> **Task to complete**: Every line below that holds the string "object" should be copied out.

> **Given records**:
——

Lemma C5_witness :
  success_branch sv_split 3 <> [] /\
  0 <= 1e-12 <= 1e-10 /\
  @accurate_on rounding 1e-12 (success_branch sv_split 3) /\
  l_vals (@post_process_fl rounding sv_split 3 2)
  = map (fun v => Cdiv_real v (np.linalg_norm (success_branch sv_split 3) * (1 + 1e-12)))
        (success_branch sv_split 3) /\
  Rabs (np.sum_abs_sq (l_vals (@post_process_fl rounding sv_split 3 2)) - 1) <= 1e-9.
Proof.
  assert (H1 : success_branch sv_split 3 <> [])
    by (rewrite success_branch_split; discriminate).
  assert (H2 : 0 <= 1e-12 <= 1e-10) by lra.
  pose proof (rounding_accurate (success_branch sv_split 3)) as H3.
  split; [exact H1|]. split; [exact H2|]. split; [exact H3|].
  destruct (C5_renormalised_amplitudes_unit_mass (H := rounding) sv_split 3 2 1e-12
              H1 H2 H3) as (Hvals & _ & Hsum & _).
  split; [exact Hvals|exact Hsum].
Defined.

(** C5, as stated, fails for the mapping itself: with the amplitude [i] at
    index 6 the success probability is 1, and the only value of the mapping
    is the real part 0. *)
Lemma C5_counterexample :
  0 < l_p (post_process sv_imag6 3 2) /\
  l_d (post_process sv_imag6 3 2) = {["10" := 0]} /\
  ~ Rabs (dict_sum_sq (l_d (post_process sv_imag6 3 2)) - 1) <= 1e-9.
Proof.
  rewrite post_process_imag6. cbn [l_p l_d].
  split; [lra|]. split; [reflexivity|].
  unfold dict_sum_sq. rewrite map_fold_singleton.
  replace (0 ^ 2 + 0 - 1) with (- (1)) by ring.
  rewrite Rabs_Ropp, Rabs_R1. lra.
Qed.

(** ** Runs with the stub components *)

(** C1. An object in "exact_simulation" mode whose backend answers with
    all the amplitude mass at index 6: [run] returns the empty result
    dictionary; the mapping {"0": 1.0} is only printed and the success
    probability 1.0 appears nowhere. *)
Theorem C1_exact_simulation_result_not_returned :
  let w := configured sv_at6 "exact_simulation" in
  fst (run_stub sv_at6 w) = Return ∅ /\
  stdout (snd (run_stub sv_at6 w)) = [ {["0" := 1]} ] /\
  l_p (post_process sv_at6 3 1) = 1.
Proof.
  cbv zeta. split; [reflexivity|]. split.
  - change (stdout (snd (run_stub sv_at6 (configured sv_at6 "exact_simulation"))))
      with [l_d (post_process sv_at6 3 1)].
    rewrite post_process_at6. reflexivity.
  - rewrite post_process_at6. reflexivity.
Qed.

(** C2. An object set to "state_tomography" through [init_args]: [run]
    builds the circuit and returns the (empty) result dictionary, raising
    nothing; the same mode requested through [init_params] raises
    [NotImplementedError]. *)
Theorem C2_state_tomography_run_returns_silently :
  fst (run_stub sv_at6 (configured sv_at6 "state_tomography")) = Return ∅ /\
  stdout (snd (run_stub sv_at6 (configured sv_at6 "state_tomography"))) = [] /\
  submitted (snd (run_stub sv_at6 (configured sv_at6 "state_tomography"))) = [] /\
  fst (init_params_stub sv_at6 (Obj matrix_id2) w_tomography) = Raise NotImplementedError.
Proof. repeat split; reflexivity. Qed.

(** C4. Three qubits, two of them input qubits. With all the amplitude
    mass at index 6 the extractor computes the mapping {"10": 1.0} and the
    success probability 1.0, and with all the mass at index 2 the empty
    mapping and the probability 0.0; but [_exact_simulation] returns
    nothing ([None]) and [run] returns the empty result dictionary on both
    inputs: the mapping is only printed and the probability is dropped. *)
Theorem C4_extractor_result_not_returned :
  (l_d (post_process sv_at6 3 2) = {["10" := 1]} /\
   l_p (post_process sv_at6 3 2) = 1 /\
   l_d (post_process sv_at2 3 2) = ∅ /\
   l_p (post_process sv_at2 3 2) = 0) /\
  (fst (@_exact_simulation (stub_inplace sv_at6) (constructed_inplace sv_at6))
   = Return tt /\
   stdout (snd (@_exact_simulation (stub_inplace sv_at6) (constructed_inplace sv_at6)))
   = [ {["10" := 1]} ] /\
   fst (@run (stub_inplace sv_at6) (configured_inplace sv_at6)) = Return ∅ /\
   _ret (self (snd (@run (stub_inplace sv_at6) (configured_inplace sv_at6)))) = ∅) /\
  (fst (@_exact_simulation (stub_inplace sv_at2) (constructed_inplace sv_at2))
   = Return tt /\
   stdout (snd (@_exact_simulation (stub_inplace sv_at2) (constructed_inplace sv_at2)))
   = [ ∅ ] /\
   fst (@run (stub_inplace sv_at2) (configured_inplace sv_at2)) = Return ∅ /\
   _ret (self (snd (@run (stub_inplace sv_at2) (configured_inplace sv_at2)))) = ∅).
Proof.
  split; [rewrite post_process_at6, post_process_at2; repeat split; reflexivity|].
  split.
  - split; [reflexivity|]. split; [|split; reflexivity].
    change (stdout (snd (@_exact_simulation (stub_inplace sv_at6)
                           (constructed_inplace sv_at6))))
      with [l_d (post_process sv_at6 3 2)].
    rewrite post_process_at6. reflexivity.
  - split; [reflexivity|]. split; [|split; reflexivity].
    change (stdout (snd (@_exact_simulation (stub_inplace sv_at2)
                           (constructed_inplace sv_at2))))
      with [l_d (post_process sv_at2 3 2)].
    rewrite post_process_at2. reflexivity.
Qed.

Lemma compose_fragments_stub (mode : string) :
  @compose_fragments (stub sv_at6) (configured sv_at6 mode)
  = (Return (reg_io, Some reg_eig, Some reg_anc, stub_base), configured sv_at6 mode).
Proof. reflexivity. Qed.

Lemma C6_witness :
  exists w' qc,
    @_construct_circuit (stub sv_at6) (configured sv_at6 "circuit") = (Return tt, w') /\
    _circuit (self w') = Some qc /\
    _ancilla_register (self w') = Some reg_anc /\
    regs qc = [reg_io; reg_eig; reg_anc; ClassicalRegister 1 None] /\
    data qc = data stub_base ++ [Measure (Some reg_anc) (ClassicalRegister 1 None)] /\
    _success_bit (self w') = Some (ClassicalRegister 1 None).
Proof.
  destruct (C6_measurement_iff_not_exact_simulation
              (H := stub sv_at6) (configured sv_at6 "circuit") _ _ _ _ _
              (compose_fragments_stub "circuit"))
    as (w' & qc & Hrun & Hqc & Hanc & Hmeasured & _).
  exists w', qc.
  destruct (Hmeasured eq_refl) as (Hregs & Hdata & Hbit).
  repeat split; assumption.
Defined.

——

> **Exercise answer**:
(** C1. An object in "exact_simulation" mode whose backend answers with
(** C2. An object set to "state_tomography" through [init_args]: [run]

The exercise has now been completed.